Out of the blue and into the black
You pay for this, they give you that
Once you're gone, you can't come back....
When you're out of the blue
And into the black.

...

It's better to burn out than to fade away....

Having a glue morning.  Woke up to Mr. Grouchy Pants.  Turns out I didn't cuddle with him enough last night, let alone the past 30 days and if I can't handle the truth then don't ask.  Excuse me?  Who shit on your cornflakes?  Oh and my bad, I guess I haven't touched you in 30 days.  Mhhmmm, right.  Just because he woke up this morning and I had Baxter laying in the pit of my arm.  Excuse me for babying him a little bit because I don't want one of us to smoke him or end up nudging him in bed and causing his back to bleed from the stitches.  Honestly man, don't talk to me like that.  I friggin LOATHE starting out a day like that, it's like it sets the tone for the day.  ARGH  Thanks.

Tonight I have one of my counselling appointments, which is appropriate and fitting given the morning.  I don't even feel like going but I know it'll be good for me.

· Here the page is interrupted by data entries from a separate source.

Lemma Tx_EncodeSize_length {E} t : wf_tx t ->
  Tx_EncodeSize (E := E) t = Ok (u32 (Z.of_nat (length (Tx_Encode t)))).
Proof.
  intros [Hi Ho Hic Hoc _ _]. rw Forall_forall in Hi. rw Forall_forall in Ho. unfold Tx_EncodeSize.
  assert (is_u 64 (Z.of_nat (length (ins t)))) by (unfold MaxTxInPerMessage, MaxMessagePayload in Hic; int_lia).
  assert (is_u 64 (Z.of_nat (length (outs t)))) by (unfold maxAlloc in Hoc; int_lia).
  rw (sum_sizes_length _ TxIn_Encode); last by intros x Hx; rw TxIn_EncodeSize_length; auto. simpl.
  rw (sum_sizes_length _ TxOut_Encode); last by auto using TxOut_EncodeSize_length.
  rw -(WriteVarInt_length (Z.of_nat (length (ins t)))) // -(WriteVarInt_length (Z.of_nat (length (outs t)))) //.
  unfold Tx_Encode, PutUint32. rw !length_app length_le_bytes. do 2 f_equal. lia.
Qed.

(** ** The context-free checks *)
Definition total_out (os : list TxOut) : Z := foldr (fun o => Z.add (value o)) 0 os.
Definition out_in_range (o : TxOut) : Prop := 0 <= value o <= MaxMoney.

Lemma MoneyRange_spec v : MoneyRange v = true <-> 0 <= v <= MaxMoney.
Proof. unfold MoneyRange. lia. Qed.

Lemma total_out_nonneg os : Forall out_in_range os -> 0 <= total_out os.
Proof. induction 1 as [|o os Ho _ IH]; simpl; [done|]. unfold out_in_range in Ho. lia. Qed.

Lemma check_outs_spec tot os : 0 <= tot <= MaxMoney ->
  check_outs tot os = Ok tt <-> Forall out_in_range os /\ tot + total_out os <= MaxMoney.
Proof.
  revert tot. induction os as [|o os IH]; intros tot Ht; simpl; [split; [split; [done|lia]|done]|].
  rw Forall_cons. unfold CheckValue. unfold out_in_range at 1.
  destruct (Z.ltb_spec (value o) 0); [split; [done|lia]|].
  destruct (Z.ltb_spec MaxMoney (value o)); [split; [done|lia]|]. simpl.
  rw i64_id; last (unfold MaxMoney, COIN in *; int_lia).
  destruct (MoneyRange (tot + value o)) eqn:EM; simpl.
  - apply MoneyRange_spec in EM. rw IH //. split; [intros [? ?]|intros [[? ?] ?]]; (split; [done || (split; [lia|done])|lia]).
  - split; [done|]. intros [[_ Hos] Hle]. pose proof (total_out_nonneg os Hos).
    assert (MoneyRange (tot + value o) = true); [|congruence]. apply MoneyRange_spec. lia.
Qed.

Lemma value_out_spec {E} tot os : 0 <= tot <= MaxMoney ->
  Forall out_in_range os -> tot + total_out os <= MaxMoney ->
  value_out (E := E) tot os = Ok (tot + total_out os).
Proof.
  intros Ht HF. revert tot Ht. induction HF as [|o os Ho HF IH]; intros tot Ht Hle; simpl in *; [by rw Z.add_0_r|].
  pose proof (total_out_nonneg os HF). unfold out_in_range in Ho.
  rw i64_id; last (unfold MaxMoney, COIN in *; int_lia).
  rw (proj2 (MoneyRange_spec (value o)) Ho) (proj2 (MoneyRange_spec (tot + value o))); last lia. simpl.
  rw IH; [|lia..]. f_equal. lia.
Qed.

Definition prevouts (l : list TxIn) : list OutPoint := map PreviousOutPoint l.

Lemma check_prevouts_spec seen l seen' :
  check_prevouts seen l = Ok seen' <->
  Forall (fun o => OutPoint_IsNull o = false) (prevouts l) /\ NoDup (prevouts l) /\
  list_to_set (prevouts l) ## seen /\ seen' = list_to_set (prevouts l) ∪ seen.
Proof.
  revert seen. induction l as [|i l IH]; intros seen; simpl.
  - split; [intros [= <-]; split_and!; [done|constructor|set_solver|set_solver]|].
    intros (_ & _ & _ & ->). f_equal. set_solver.
  - rw Forall_cons NoDup_cons. destruct (OutPoint_IsNull _) eqn:En; [split; [done|]; by intros [[? _] _]|].
    case_decide as Hin; [split; [done|]; intros (_ & _ & Hd & _); set_solver|].
    rw IH. split.
    + intros (HF & HN & Hd & ->). split_and!; [done|done|set_solver|done|set_solver|set_solver].
    + intros ((_ & HF) & [Hni HN] & Hd & ->). split_and!; [done|done| |set_solver].
      intros x Hx. rw elem_of_union elem_of_singleton. intros [->|Hs]; [|set_solver].
      apply Hni. by apply elem_of_list_to_set in Hx.
Qed.

Lemma out_sigops_ok {E} flags n os : Forall wf_out os -> exists m, out_sigops (E := E) flags n os = Ok m.
Proof.
  intros H. revert n. induction H as [|o os (_ & d & _ & Hs) _ IH]; intros n; simpl; [eauto|]. by rw Hs /=.
Qed.

(** The rules of checkTransactionCommon. *)
Record common_rules (t : Tx) : Prop := {
  cr_ins : ins t <> [];
  cr_outs : outs t <> [];
  cr_size : u32 (Z.of_nat (length (Tx_Encode t))) <= MaxTxSize;
  cr_values : Forall out_in_range (outs t);
  cr_total : total_out (outs t) <= MaxMoney;
  cr_sigops : exists n, GetSigOpCountWithoutP2SH (E := TxErr) t ScriptEnableCheckDataSig = Ok n /\ n <= MaxTxSigOpsCounts }.

Lemma checkTransactionCommon_spec t : wf_tx t ->
  checkTransactionCommon t <> Panic /\ (checkTransactionCommon t = Ok tt <-> common_rules t).
Proof.
  intros Hwf. unfold checkTransactionCommon.
  destruct (ins t) as [|i0 l0] eqn:Ei; [split; [done|split; [done|by intros [? _ _ _ _ _]]]|].
  destruct (outs t) as [|o0 m0] eqn:Eo; [split; [done|split; [done|by intros [_ ? _ _ _ _]]]|].
  rw Tx_EncodeSize_length // bind_Ok -Eo.
  destruct (Z.ltb_spec MaxTxSize (u32 (Z.of_nat (length (Tx_Encode t))))) as [Hs|Hs].
  { split; [done|]. split; [done|]. intros [_ _ ? _ _ _]. lia. }
  assert (0 <= 0 <= MaxMoney) as H0 by done.
  destruct (check_outs 0 (outs t)) as [[]|e|] eqn:Ec.
  - apply check_outs_spec in Ec as [Hv Ht]; [|done]. rw bind_Ok.
    destruct (out_sigops_ok (E := TxErr) ScriptEnableCheckDataSig
      (fold_left (fun n i => n + GetSigOpCount (scriptSig i) ScriptEnableCheckDataSig false) (ins t) 0) _ (wf_outs t Hwf)) as [n Hn].
    fold (GetSigOpCountWithoutP2SH (E := TxErr) t ScriptEnableCheckDataSig) in Hn. rw Hn bind_Ok.
    destruct (Z.ltb_spec MaxTxSigOpsCounts n); (split; [done|]); (split; [|]); try done.
    + intros [_ _ _ _ _ (n' & Hn' & ?)]. rw Hn in Hn'. simplify_eq. lia.
    + intros _. split; [congruence|congruence|done|done|lia|eauto].
  - simpl. split; [done|]. split; [done|]. intros [_ _ _ Hv Ht _].
    rw (proj2 (check_outs_spec 0 _ H0)) // in Ec.
  - exfalso. clear -Ec. revert Ec. generalize 0 at 1. induction (outs t) as [|o os IH]; intros z; simpl; [done|].
    unfold CheckValue. repeat case_match; simpl; try done. apply IH.
Qed.

(** ** What the digests determine *)
Lemma concat_enc_inj {A} (dec : rd werr A) (enc : A -> bytes) (Q : A -> Prop) l1 l2 :
  (forall x r, Q x -> dec (enc x ++ r) = Ok (x, r)) -> (forall x, enc x <> []) ->
  Forall Q l1 -> Forall Q l2 -> concat (map enc l1) = concat (map enc l2) -> l1 = l2.
Proof.
  intros Hd Hn H1. revert l2. induction H1 as [|x l1 Hx H1 IH]; intros l2 H2 E.
  - destruct l2 as [|y l2]; [done|]. simpl in E. symmetry in E. apply app_nil in E as [E _]. by destruct (Hn y).
  - destruct H2 as [|y l2 Hy H2]; simpl in E; [apply app_nil in E as [E _]; by destruct (Hn x)|].
    pose proof (Hd x (concat (map enc l1)) Hx) as E1. rw E Hd // in E1. simplify_eq. f_equal. auto.
Qed.

Lemma dec_enc_inj {A} (dec : rd werr A) (enc : A -> bytes) x y r1 r2 :
  (forall r, dec (enc x ++ r) = Ok (x, r)) -> (forall r, dec (enc y ++ r) = Ok (y, r)) ->
  enc x ++ r1 = enc y ++ r2 -> x = y /\ r1 = r2.
Proof. intros Hx Hy E. pose proof (Hx r1) as H. rw E Hy in H. by simplify_eq. Qed.

Lemma PutUint32_app_inj a b r1 r2 : is_u 32 a -> is_u 32 b ->
  PutUint32 a ++ r1 = PutUint32 b ++ r2 -> a = b /\ r1 = r2.
Proof. intros Ha Hb. apply (dec_enc_inj Uint32 PutUint32); intros; by apply Uint32_put. Qed.
Lemma PutUint64_app_inj a b r1 r2 : is_u 64 a -> is_u 64 b ->
  PutUint64 a ++ r1 = PutUint64 b ++ r2 -> a = b /\ r1 = r2.
Proof. intros Ha Hb. apply (dec_enc_inj Uint64 PutUint64); intros; by apply Uint64_put. Qed.

(** Everything SignatureHash feeds to SHA-256 with the fork id, by what the hash type
    covers. *)
Definition hashed_parts (Sha256 : bytes -> bytes) (t : Tx) (anyone none single : bool) (n : Z) (pre : bytes) : list bytes :=
  let twice b := [b; Sha256 b] in
  (if anyone then [] else twice (concat (map (fun e => OutPoint_Encode (PreviousOutPoint e)) (ins t)))) ++
  (if anyone || single || none then [] else twice (concat (map (fun e => PutUint32 (Sequence e)) (ins t)))) ++
  (if negb single && negb none then twice (concat (map TxOut_Encode (outs t)))
   else if single then match outs t !! Z.to_nat n with Some o => twice (concat (map TxOut_Encode [o])) | None => [] end else []) ++
  twice pre.
Definition no_collision (Sha256 : bytes -> bytes) (l : list bytes) : Prop :=
  Forall (fun a => Forall (fun b => Sha256 a = Sha256 b -> a = b) l) l.

Lemma no_collision_twice Sha256 l a b : no_collision Sha256 l ->
  a ∈ l -> b ∈ l -> Sha256 a ∈ l -> Sha256 b ∈ l ->
  DoubleSha256Hash Sha256 a = DoubleSha256Hash Sha256 b -> a = b.
Proof.
  unfold no_collision. intros H Ha Hb Ha' Hb' E. rw Forall_forall in H.
  assert (forall x y, x ∈ l -> y ∈ l -> Sha256 x = Sha256 y -> x = y) as Hinj.
  { intros x y Hx Hy. specialize (H x Hx). rw Forall_forall in H. by apply H. }
  by apply Hinj, Hinj.
Qed.

(** Membership in a list of parts given by the conditions. *)
Ltac in_parts := unfold hashed_parts; cbn [negb andb orb app]; repeat (apply list_elem_of_here || apply list_elem_of_further).

(** Replay protection leaves the fork id bit alone. *)
Lemma replay_keeps_forkid ht flags : replay_hash_type ht flags .& SigHashForkID = ht .& SigHashForkID.
Proof.
  unfold replay_hash_type. destruct (all_flag _ _); [|done]. rw Z.land_lor_distr_l -Z.land_assoc. change (0xff .& SigHashForkID) with SigHashForkID.
  set (y := 0xff0000 .| _). assert (u32 (y .<< 8) .& SigHashForkID = 0) as ->; [|by rw Z.lor_0_r].
  apply Z.bits_inj'. intros n Hn. rw Z.land_spec Z.bits_0. change SigHashForkID with (2 ^ 6). rw Z.pow2_bits_eqb; [|lia]. destruct (Z.eqb_spec 6 n) as [<-|]; [|by rw andb_false_r].
  unfold u32. rw Z.mod_pow2_bits_low; [|lia]. rw Z.shiftl_spec; [|lia]. by rw Z.testbit_neg_r.
Qed.

Section Commitment.
Context (Sha256 : bytes -> bytes) (Hlen : forall b, length (Sha256 b) = 32%nat).
Context (t1 t2 : Tx) (s1 s2 : Script) (ht n1 n2 m1 m2 : Z).
Context (W1 : wf_tx t1) (W2 : wf_tx t2).
Context (S1 : script_len_ok (data s1)) (S2 : script_len_ok (data s2)).
Context (M1 : is_i 64 m1) (M2 : is_i 64 m2).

Speaking of Baxter above, he had surgery on Monday afternoon and we picked him up just before 7 after we had a quick dinner with my mom.  Poor little guy has about 5 or 6 stitches and he started bleeding again because he got all excited when he saw us.  So I've put a tshirt on him so that he doesn't get curious and try to crank his neck, that or his curious and doting brother, Charlie doesn't get at it.  He's been uber sucky ever since, which is really cute since he really likes his space even though he is an affectionate and sweet dog.  I just don't think he knows what to do with himself at the moment.

Long weekend is coming up which is awesome.  Jeff and I plan on doing some diving, likely both Saturday and Sunday.  Have no idea where but we'll figure it out I guess.

I know Jeff doesn't read this but I want to say this:

Sometimes I don't know where you come up with some of the shit that comes out of your mouth but if you haven't noticed, my world revolves around you - you're my best friend in the entire world, I have fun with you, you make me laugh, smile, blush.  You are simply my everything and I do not know where I'd be without you today or where I'd be without you at all......I love you more than there are words and you make me so incredibly happy.  These past 9.5 years have been a dream and I've truly enjoyed every last bit of it.  I just don't like when you're in a mood like today.  Blah, you suck.

Alright, end rant.

I think that's all I'll post for now.  If I don't post before, Have a great weekend blogworld.